Como se sabe, la rebelión no pudo llegar a feliz término, no lográndose incluso apresar al presidente Pérez, que era un objetivo fundamental para concretar la toma del poder político, tal y como lo expresara posteriormente el Comandante Chávez; propósito que falló, entre otras cosas, porque como se dijo antes la acción fue develada por un Capitán que era miembro del Movimiento, por lo que el Alto Mando Militar había tomado algunas previsiones.

Chávez lo contó así a Ramonet: la delación del Capitán René Gimón trastornó nuestros planes. A partir del 3 de febrero, el Alto Mando empezó a desarmar a nuestros Batallones dispuestos a alzarse, les quitaron los fusiles a los soldados, desmontaron las baterías de los vehículos, retiraron los radios de los tanques, confiscaron las municiones.

Además, y dadas las circunstancias que se presentaban, los compañeros de la Fuerza Aérea consideraron que resultaba muy peligroso volar; situación a la que también debemos sumar el hecho de que algunos grupos civiles, militantes de partidos de izquierda, que se habían comprometido a participar en la toma de emisoras de radio y plantas televisivas, fundamentalmente, nunca aparecieron.

III

En las indecisiones de última hora, sin duda que influyó el hecho que en la madrugada de ese día el Presidente Pérez, después de lograr escapar de las acciones de captura que se habían diseñado, se dirigió a la Nación; una alocución que logró un efecto disuasivo en militares y civiles, en lugares donde lograr el control era primordial.

La rebelión fracasaba, por lo que el Comandante Chávez decidió comunicarse con el General Santeliz Ruiz; a fin de informarle que depondrían las armas. Alrededor de las 10 de la mañana de aquel 4 de febrero, Chávez se entrega y es llevado preso a Fuerte Tiuna; donde se entera que los combates continuaban en algunos lugares de Caracas, Maracay y Valencia; y que el Alto Mando Militar estaba por ordenar que se bombardearan los sitios donde los bolivarianos seguían resistiendo, sin saber que Chávez se había entregado, tras no haberse logrado los objetivos propuestos, y a objeto de evitar más derramamiento de sangre. No se habían enterado los que continuaban en batalla, precisamente por la grave falla en las comunicaciones a la que hemos hecho mención.

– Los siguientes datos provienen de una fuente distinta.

(* ===== verification/EntryCycle.v ===== *)
(** * EntryCycle: entries of a cycle

    [execution/entry.py], [entry_admission.py] and [entry_sizing.py], then [entry_reprice.py]. *)

From S2P Require Import Prelude Decimals Market Geometry IndicatorSpec Conditions Strategy Alignment Sizing.
From S2P Require Import SignalTrace Containers TradingModels FillLedger ExecutionStore StoreSteps Ledger RiskModels.
From S2P Require Import EntryLimits Breakers FuturesBooks FuturesGate LiveSignals LiveWindows Engine.
From S2P Require Import ExitGuards FuturesVenue Submit Reconcile Exits Capital.

Open Scope Z_scope.

(** * New entries ([execution/entry_sizing.py], [entry.py], [freshness.py])

    A flat running book may open, an open one may add. A signal is evaluated, checked for
    freshness, sized at the maker price, admitted by the risk gate and rested post-only.
    [EntryReprice] manages the entry once it rests. *)

Definition UNCONFIRMED_ENTRY_DETAIL : string := "Entry submit is unconfirmed.".
Definition SPOT_SHORT_DETAIL : string := "INSUFFICIENT_BASE_FOR_SPOT_SHORT: Coinbase spot shorts require available base.".
Definition FILLED_SPLIT_DETAIL : string :=
  "Filled entry order has no applied fill and no position; fill economics did not commit.".
Definition PENDING_SPLIT_DETAIL : string :=
  "Book is pending entry with no working entry order and no position; entry lifecycle did not advance.".
(** [freshness.entry_prerequisites] *)
Definition entry_prerequisites (product : MarketProduct) (candle : Candle) (now : datetime) (clock : string)
    (connection_healthy venue_balance_known : bool) : result RiskVerdict :=
  if negb (trading_enabled product) then Ok (_deny PRODUCT_DISABLED)
  else if negb connection_healthy then Ok (_deny CONNECTION_UNHEALTHY)
  else if negb venue_balance_known then Ok (_deny VENUE_BALANCE_UNKNOWN)
  else
    interval ← parse_candle_interval clock;
    Ok match (evaluate_freshness (Some (starts_at candle)) now interval).1 with FRESH => _allow | _ => _deny STALE_MARK end.

(** What a cycle is called with besides the store and the broker. *)
Record CycleInputs := {
  cycle_strategy : StrategyDefinition;
  cycle_product : MarketProduct;
  cycle_bars : CycleBars;
  cycle_policy : RiskPolicyDefinition;
  cycle_portfolio : list DeploymentSnapshot;
  cycle_base_available : option decimal;
  cycle_marks : gmap string decimal;
  cycle_maker_fee : option decimal
}.

(** The pending levels of an entry; no target clears a stale one. *)
Definition level_change (stop : decimal) (target : option decimal) : RuntimeChange := {|
  new_cash := None; new_phase := None; new_mismatch_detail := None; clear_mismatch := false;
  new_last_evaluated_bar := None; new_last_signal := None; new_pending_entry_bars := None; new_bars_held := None;
  new_cooldown_bars_remaining := None; new_pending_stop_price := Some stop; new_pending_target_price := target;
  clear_pending_levels := false; new_status := None; new_lifecycle_command := None; new_daily_loss_latched := None;
  new_drawdown_latched := None; new_last_signal_event_at := None; new_last_signal_processed_at := None |}.

Definition clear_levels_change : RuntimeChange := runtime_update None None None true None None.

(** [last_signal=..., last_signal_event_at=..., last_signal_processed_at=...] *)
Definition signal_change (signal : string) (event_at processed_at : datetime) : RuntimeChange := {|
  new_cash := None; new_phase := None; new_mismatch_detail := None; clear_mismatch := false;
  new_last_evaluated_bar := None; new_last_signal := Some signal; new_pending_entry_bars := None; new_bars_held := None;
  new_cooldown_bars_remaining := None; new_pending_stop_price := None; new_pending_target_price := None;
  clear_pending_levels := false; new_status := None; new_lifecycle_command := None; new_daily_loss_latched := None;
  new_drawdown_latched := None; new_last_signal_event_at := Some event_at; new_last_signal_processed_at := Some processed_at |}.

Definition pending_bars (bars : Z) : RuntimeChange := runtime_update None (Some bars) None false None None.
Definition phase_and_bars (phase : RuntimePhase) : RuntimeChange := runtime_update (Some phase) (Some 0) None false None None.

(** [EntryConditionOutcome.value] *)
Definition outcome_value (o : EntryConditionOutcome) : string :=
  match o with MATCHED => "matched" | NOT_MATCHED => "not_matched" | UNDEFINED => "undefined" end.

Inductive attempt_mode := new_book | pyramid.

#[global] Instance attempt_mode_eq_dec : EqDecision attempt_mode.
Proof. solve_decision. Defined.

Section EntryCycle.
Context {venue : Venue} {surroundings : Surroundings} {dc : DecimalContext} {scope : CycleScope}.
Context {so : SetOrder} {dg : Digest} {risk_evidence : RiskEvidence}.

(** ** Sizing ([entry_sizing.py]) *)

Definition _entry_fee_rate (d : Deployment) (maker_fee : option decimal) : decimal :=
  if decide (Deployment.mode d = DeploymentMode.PAPER)
  then (effective_paper_fee_rates (Deployment.paper_maker_fee_rate d) (Deployment.paper_taker_fee_rate d)).1
  else default PAPER_MAKER_FEE_RATE maker_fee.

Definition _size_entry_or_add (i : CycleInputs) (maker_fee : option decimal) (price atr : decimal) (side : PositionSide)
    (is_pyramid_add : bool) (s : DeploymentSnapshot) : result (skippable SizedEntry) :=
  let strategy := cycle_strategy i in
  let product := cycle_product i in
  let d := DeploymentSnapshot.deployment s in
  let live := bool_decide (Deployment.mode d = DeploymentMode.LIVE) in
  let futures := is_futures_product_id (market_product_id product) in
  if (negb (bool_decide (economic_guard (entry strategy) = None)) || futures) && live && bool_decide (maker_fee = None)
  then Ok (Skip ECONOMICS_FEE_UNAVAILABLE)
  else
    let fee_rate := _entry_fee_rate d maker_fee in
    sizing_cash ← (if live && futures then futures_book_equity s {[market_product_id product := price]}
                   else Ok (live_sizing_cash d));
    match sizing_cash with
    | None => Ok (Skip SIZING_CASH_UNAVAILABLE)
    | Some sizing_cash =>
        if negb is_pyramid_add then
          size_entry_or_skip strategy sizing_cash price atr product fee_rate side
            (current_futures_book bound_futures_book (Some (Deployment.id d)) ≫= FuturesBookState.margin)
        else match DeploymentSnapshot.position s with
          | None => Ok (Skip NO_OPEN_POSITION)
          | Some p => size_pyramid_add_or_skip strategy sizing_cash price (Position.stop_price p) (Position.target_price p)
                        product fee_rate side
          end
    end.

Definition _attaches_bracket (d : Deployment) (strategy : StrategyDefinition) (target : option decimal) (product_id : string) : bool :=
  negb (bool_decide (target = None)) && bool_decide (atr_trailing_stop (exits strategy) = None)
  && negb (bool_decide (Deployment.mode d = DeploymentMode.LIVE) && is_futures_product_id product_id).

Definition _with_pending_levels (d : Deployment) (stop : decimal) (target : option decimal) : M Deployment :=
  t1 ← utc_now; t2 ← utc_now;
  mret (with_runtime (with_runtime d t1 clear_levels_change) t2 (level_change stop target)).

Definition _runtime_for_admitted_entry (d : Deployment) (sized : SizedEntry) (strategy : StrategyDefinition) (is_pyramid_add : bool)
    : M (Deployment * bool) :=
  if is_pyramid_add then t ← utc_now; mret (with_runtime d t (phase_and_bars RuntimePhase.OPEN), false)
  else
    leveled ← _with_pending_levels d (sized_stop_price sized) (sized_target_price sized);
    t ← utc_now;
    mret (with_runtime leveled t (phase_and_bars RuntimePhase.PENDING_ENTRY),
          _attaches_bracket d strategy (sized_target_price sized) (Deployment.product_id d)).

Definition _signal_intent_key (deployment_id : UUID) (purpose : IntentPurpose) (bar : datetime) (product_id : string) : string :=
  String.substring 0 128 (deployment_id ++ ":" ++ IntentPurpose.value purpose ++ ":" ++ product_id ++ ":" ++ strftime_minute bar).

(** The first-stop ATR, when no futures evidence blocks an entry. *)
Definition _futures_entry_block (s : DeploymentSnapshot) (product_id : string) : bool :=
  if negb (is_futures_product_id product_id) then false
  else match current_futures_book bound_futures_book (Some (Deployment.id (DeploymentSnapshot.deployment s))) with
    | None => true
    | Some state =>
        negb (bool_decide ((if decide (Deployment.mode (DeploymentSnapshot.deployment s) = DeploymentMode.LIVE)
                            then live_entry_block state else entry_block state) = None))
    end.

Definition _sizing_atr (i : CycleInputs) (s : DeploymentSnapshot) : result (option decimal) :=
  if _futures_entry_block s (market_product_id (cycle_product i)) then Ok None
  else latest_atr (cycle_strategy i) (cycle_candles (cycle_bars i)).

(** The maker price, or [None] when the broker has none. *)
Definition try_maker_price (broker : Broker) (product_id : string) (mark : decimal) (side : OrderSide) : M (option decimal) :=
  try_except (p ← maker_limit_price broker product_id mark side; mret (Some p)) (except_broker_error (mret None)).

Al saber de la intención de bombardeo, Chávez increpa a los presentes acerca de por qué procederían de tal manera, si ya están rendidos; interrogante cuya respuesta le permite conocer de la resistencia que estaban dando los bolivarianos. Es por ello que, propone como fórmula para evitar mayores tragedias, que le dieran la oportunidad de comunicarse con su gente. Es allí cuando el Almirante Rodríguez Citraro le dice al líder histórico de la Revolución Bolivariana: ¿por qué no lanza usted, vía los medios (de comunicación), un mensaje de rendición a todos sus hombres?”.

El líder bolivariano acepta y es cuando se produce ese hecho histórico tan importante para este proceso: el Comandante Chávez, con gran entereza a pesar de todas las adversidades, se hace responsable de la rebelión y lanza a su Pueblo y al mundo el mensaje de esperanza en el que se transformó aquel por ahora.